[Task details]: Transcribe only the lines between the first line of the records and the line containing "definitions are over", inclusive, exactly as written.

[Source material]:
####
(* ===== verification/Simd.v ===== *)
(** Vector instructions, as the vector variants of the conversions use them
    (lib/src/st2110/st_avx2.c, st_avx512.c, st_avx512_vbmi.c).

    A register is the list of its bits, the least significant first, and an intrinsic does
    to it what its documentation says, lane by lane. Tables that control an instruction
    (shuffles, shift counts, masks) are constants of the code. A load names its place in
    memory and is [None] outside of it; a store gives the bytes written.

    Every intrinsic here moves data bits or unites them, whatever a bit is: the
    definitions are over a [BitAlg]. With [bool] they compute; with the symbolic bits of
    [BitExpr] one run shows what the code does for every input. [simd_table] says the two
    runs agree; the rest of the file makes loops of such code comparable with the loops
    over pixel groups of [Convert]. *)
From S2P Require Import Prelude Bytes BitExpr Convert.

(** ** Bits *)

Class BitAlg (B : Type) := { b_zero : B; b_or : B -> B -> B }.
#[export] Instance bool_bits : BitAlg bool := {| b_zero := false; b_or := orb |}.
#[export] Instance sym_bits : BitAlg sbit := {| b_zero := []; b_or := app |}.

(** The [w] low bits of a number, and the number of a list of bits. *)
Definition bits (w : nat) (z : Z) : list bool := (fun j => Z.testbit z (Z.of_nat j)) <$> seq 0 w.
Fixpoint num (l : list bool) : Z :=
  match l with [] => 0 | b :: l => Z.b2z b + 2 * num l end.

(** Constant registers: the tables of [uint8_t], [uint16_t] and [uint32_t]. *)
Definition tbl8 (l : list Z) : list bool := concat (bits 8 <$> l).
Definition tbl16 (l : list Z) : list bool := concat (bits 16 <$> l).
Definition tbl32 (l : list Z) : list bool := concat (bits 32 <$> l).

(** ** Registers *)

(** The first [k] lanes of [w] bits. *)
Fixpoint lanes {A} (k w : nat) (r : list A) : list (list A) :=
  match k with O => [] | S k => take w r :: lanes k w (drop w r) end.

Section Intrinsics.
Context {B : Type} `{!BitAlg B}.

Abbreviation reg := (list B).
Abbreviation memory := (list (list B)).

Definition zeros (w : nat) : reg := replicate w b_zero.
Definition lane_at (w : nat) (ls : list reg) (i : nat) : reg := default (zeros w) (ls !! i).
Definition keep (m : bool) (x : B) : B := if m then x else b_zero.

(** Bytes moved within the 128-bit lanes; a control byte above 127 clears. *)
Definition shuffle_bytes (k : nat) (a : reg) (b : list bool) : reg :=
  let bytes_a := lanes k 8 a in
  concat (imap (fun i c => if Z.testbit (num c) 7 then zeros 8
                           else lane_at 8 bytes_a (16 * (i / 16) + Z.to_nat (num c mod 16)))
            (lanes k 8 b)).
Definition mm_shuffle_epi8 (a : reg) (b : list bool) : reg := shuffle_bytes 16 a b.
Definition mm512_shuffle_epi8 (a : reg) (b : list bool) : reg := shuffle_bytes 64 a b.
(** Lanes of [w] bits moved anywhere. *)
Definition permute (k w : nat) (idx : list bool) (a : reg) : reg :=
  let ls := lanes k w a in
  concat ((fun c => lane_at w ls (Z.to_nat (num c mod Z.of_nat k))) <$> lanes k w idx).
Definition mm512_permutexvar_epi8 (idx : list bool) (a : reg) : reg := permute 64 8 idx a.
Definition mm512_permutexvar_epi32 (idx : list bool) (a : reg) : reg := permute 16 32 idx a.
(** Four 128-bit lanes, two of [a] and two of [b]. *)
Definition mm512_shuffle_i32x4 (a b : reg) (imm : Z) : reg :=
  let sel r pos := lane_at 128 (lanes 4 128 r) (Z.to_nat (Z.shiftr imm pos mod 4)) in
  sel a 0 ++ sel a 2 ++ sel b 4 ++ sel b 6.
Definition mm512_extracti32x4_epi32 (a : reg) (i : nat) : reg := lane_at 128 (lanes 4 128 a) i.
Definition mm512_inserti64x2 (a b : reg) (i : nat) : reg := concat (<[i := b]> (lanes 4 128 a)).

(** Lanes taken in turn from the low or high halves of two registers. *)
Definition interleave (la lb : list reg) : reg := concat (zip_with app la lb).
Definition mm_unpacklo (w : nat) (a b : reg) : reg := interleave (lanes (64 / w) w a) (lanes (64 / w) w b).
Definition mm_unpackhi (w : nat) (a b : reg) : reg :=
  interleave (lanes (64 / w) w (drop 64 a)) (lanes (64 / w) w (drop 64 b)).

(** Shifts and rotations of each lane of [w] bits. *)
Definition lane_shl (w n : nat) (l : reg) : reg := take w (zeros n ++ l).
Definition lane_shr (w n : nat) (l : reg) : reg := take w (drop n l ++ zeros (n `min` w)).
Definition lane_rol (w n : nat) (l : reg) : reg := drop (w - n) l ++ take (w - n) l.
Definition each_lane (k w : nat) (f : reg -> reg) (a : reg) : reg := concat (f <$> lanes k w a).
Definition shift_lanes (sh : nat -> nat -> reg -> reg) (k w : nat) (a : reg) (count : list bool) : reg :=
  concat (zip_with (fun c l => sh w (Z.to_nat (Z.min (num c) (Z.of_nat w))) l) (lanes k w count) (lanes k w a)).
Definition mm_sllv_epi16 : reg -> list bool -> reg := shift_lanes lane_shl 8 16.
Definition mm_srlv_epi16 : reg -> list bool -> reg := shift_lanes lane_shr 8 16.
Definition mm_sllv_epi32 : reg -> list bool -> reg := shift_lanes lane_shl 4 32.
Definition mm_srlv_epi32 : reg -> list bool -> reg := shift_lanes lane_shr 4 32.
Definition mm512_sllv_epi16 : reg -> list bool -> reg := shift_lanes lane_shl 32 16.
Definition mm512_srlv_epi16 : reg -> list bool -> reg := shift_lanes lane_shr 32 16.
Definition mm_slli_epi32 (a : reg) (n : nat) : reg := each_lane 4 32 (lane_shl 32 n) a.
Definition mm_srli_epi32 (a : reg) (n : nat) : reg := each_lane 4 32 (lane_shr 32 n) a.
Definition mm_rol_epi32 (a : reg) (n : nat) : reg := each_lane 4 32 (lane_rol 32 n) a.
Definition mm_ror_epi32 (a : reg) (n : nat) : reg := each_lane 4 32 (lane_rol 32 (32 - n)) a.
Definition mm512_rol_epi32 (a : reg) (n : nat) : reg := each_lane 16 32 (lane_rol 32 n) a.
Definition mm512_ror_epi32 (a : reg) (n : nat) : reg := each_lane 16 32 (lane_rol 32 (32 - n)) a.
(** Every byte is the eight bits of its 64-bit lane from a position on, going round. *)
Definition multishift_lane (l : reg) (ctl : list (list bool)) : reg :=
  concat ((fun c => take 8 (drop (Z.to_nat (num c mod 64)) (l ++ l))) <$> ctl).
Definition mm512_multishift_epi64_epi8 (b : list bool) (a : reg) : reg :=
  concat (zip_with (fun ctl l => multishift_lane l (lanes 8 8 ctl)) (lanes 8 64 b) (lanes 8 64 a)).

(** Bitwise operations; the second operand of [and] is a constant. *)
Definition and_bits (a : reg) (m : list bool) : reg := zip_with keep m a.
Definition or_bits (a b : reg) : reg := zip_with b_or a b.
Definition mm_and_si128 : reg -> list bool -> reg := and_bits.
Definition mm512_and_si512 : reg -> list bool -> reg := and_bits.
Definition mm512_andnot_si512 (m : list bool) (a : reg) : reg := zip_with (fun m => keep (negb m)) m a.
Definition mm_or_si128 : reg -> reg -> reg := or_bits.
Definition mm512_or_si512 : reg -> reg -> reg := or_bits.
(** A byte whose mask bit is clear becomes zero. *)
Definition maskz_bytes (k : Z) (a : reg) : reg :=
  concat (imap (fun i l => if Z.testbit k (Z.of_nat i) then l else zeros 8) (lanes 16 8 a)).
Definition mm_maskz_mov_epi8 (k : Z) (a : reg) : reg := maskz_bytes k a.
Definition mm_maskz_shuffle_epi8 (k : Z) (a : reg) (b : list bool) : reg := maskz_bytes k (mm_shuffle_epi8 a b).
Definition mm512_setzero_si512 : reg := zeros 512.

(** ** Memory *)

Definition load (n : nat) (m : memory) (off : nat) : option reg :=
  if (off + n <=? length m)%nat then Some (concat (take n (drop off m))) else None.
(** A masked load does not touch the lanes whose bit is clear; they are zero. *)
Definition maskz_load (k : nat) (w : nat) (mask : Z) (m : memory) (off : nat) : option reg :=
  @concat B <$> mapM (fun i => if Z.testbit mask (Z.of_nat i) then load w m (off + i * w) else Some (zeros (8 * w))) (seq 0 k).
Definition mm_loadu_si128 : memory -> nat -> option reg := load 16.
Definition mm512_loadu_si512 : memory -> nat -> option reg := load 64.
Definition mm_maskz_loadu_epi8 : Z -> memory -> nat -> option reg := maskz_load 16 1.
Definition mm512_maskz_loadu_epi8 : Z -> memory -> nat -> option reg := maskz_load 64 1.
Definition mm512_maskz_loadu_epi32 : Z -> memory -> nat -> option reg := maskz_load 16 4.

Definition mm_storeu_si128 (a : reg) : memory := lanes 16 8 a.
Definition mm_store_si128 (a : reg) : memory := lanes 16 8 a.
Definition mm_storel_epi64 (a : reg) : memory := lanes 8 8 a.
Definition mm512_storeu_si512 (a : reg) : memory := lanes 64 8 a.
Definition mask_count (k : nat) (mask : Z) : nat :=
  length (filter (fun i => Is_true (Z.testbit mask (Z.of_nat i))) (seq 0 k)).
(** The masks of the code select the first lanes; nothing is said about others. *)
Definition mask_store (k w : nat) (mask : Z) (a : reg) : option memory :=
  let n := mask_count k mask in
  if mask =? 2 ^ Z.of_nat n - 1 then Some (lanes (n * w) 8 a) else None.
Definition mm_mask_storeu_epi8 (k : Z) (a : reg) : option memory := mask_store 16 1 k a.
Definition mm512_mask_storeu_epi8 (k : Z) (a : reg) : option memory := mask_store 64 1 k a.
Definition mm512_mask_storeu_epi32 (k : Z) (a : reg) : option memory := mask_store 16 4 k a.
(** The selected lanes, one after the other. *)
Definition compress (k w : nat) (mask : Z) (a : reg) : memory :=
  concat (imap (fun i l => if Z.testbit mask (Z.of_nat i) then lanes w 8 l else []) (lanes k (8 * w) a)).
Definition mm512_mask_compressstoreu_epi8 (k : Z) (a : reg) : memory := compress 64 1 k a.
Definition mm512_mask_compressstoreu_epi16 (k : Z) (a : reg) : memory := compress 32 2 k a.

(** An array of registers. *)
Definition reg_at (l : list reg) (i : nat) : reg := default [] (l !! i).
End Intrinsics.

(** ** One run for all inputs *)

Lemma num_bits w z : 0 <= z < 2 ^ Z.of_nat w -> num (bits w z) = z.
Proof.
  unfold bits. revert z. induction w as [|w IH]; intros z Hz; [cbn in *; lia|].
  rewrite Nat2Z.inj_succ, Z.pow_succ_r in Hz by lia. rewrite <- cons_seq, fmap_cons. cbn [num].
  rewrite <- fmap_S_seq, <- list_fmap_compose.
  rewrite (list_fmap_ext _ (fun j => Z.testbit (Z.div2 z) (Z.of_nat j))).
  - rewrite IH by (rewrite Z.div2_div; split; [apply Z.div_pos; lia|apply Z.div_lt_upper_bound; lia]).
    change (Z.of_nat 0) with 0. rewrite Z.bit0_mod, Z.div2_div. pose proof (Z.div_mod z 2). lia.
  - intros i x _. cbn. rewrite Z.div2_spec, Z.shiftr_spec by lia. f_equal. lia.
Qed.

Lemma num_testbit l k : Z.testbit (num l) (Z.of_nat k) = default false (l !! k).
Proof.
  revert k. induction l as [|b l IH]; intros k; cbn [num]; [by rewrite Z.bits_0|].
  destruct k as [|k]; [apply Z.add_b2z_double_bit0|].
  rewrite Nat2Z.inj_succ, Z.add_comm, Z.testbit_succ_r by lia. apply IH.
Qed.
####
[Response to this task]:
(* ===== verification/Simd.v ===== *)
(** Vector instructions, as the vector variants of the conversions use them
    (lib/src/st2110/st_avx2.c, st_avx512.c, st_avx512_vbmi.c).

    A register is the list of its bits, the least significant first, and an intrinsic does
    to it what its documentation says, lane by lane. Tables that control an instruction
    (shuffles, shift counts, masks) are constants of the code. A load names its place in
    memory and is [None] outside of it; a store gives the bytes written.

    Every intrinsic here moves data bits or unites them, whatever a bit is: the
    definitions are over a [BitAlg]. With [bool] they compute; with the symbolic bits of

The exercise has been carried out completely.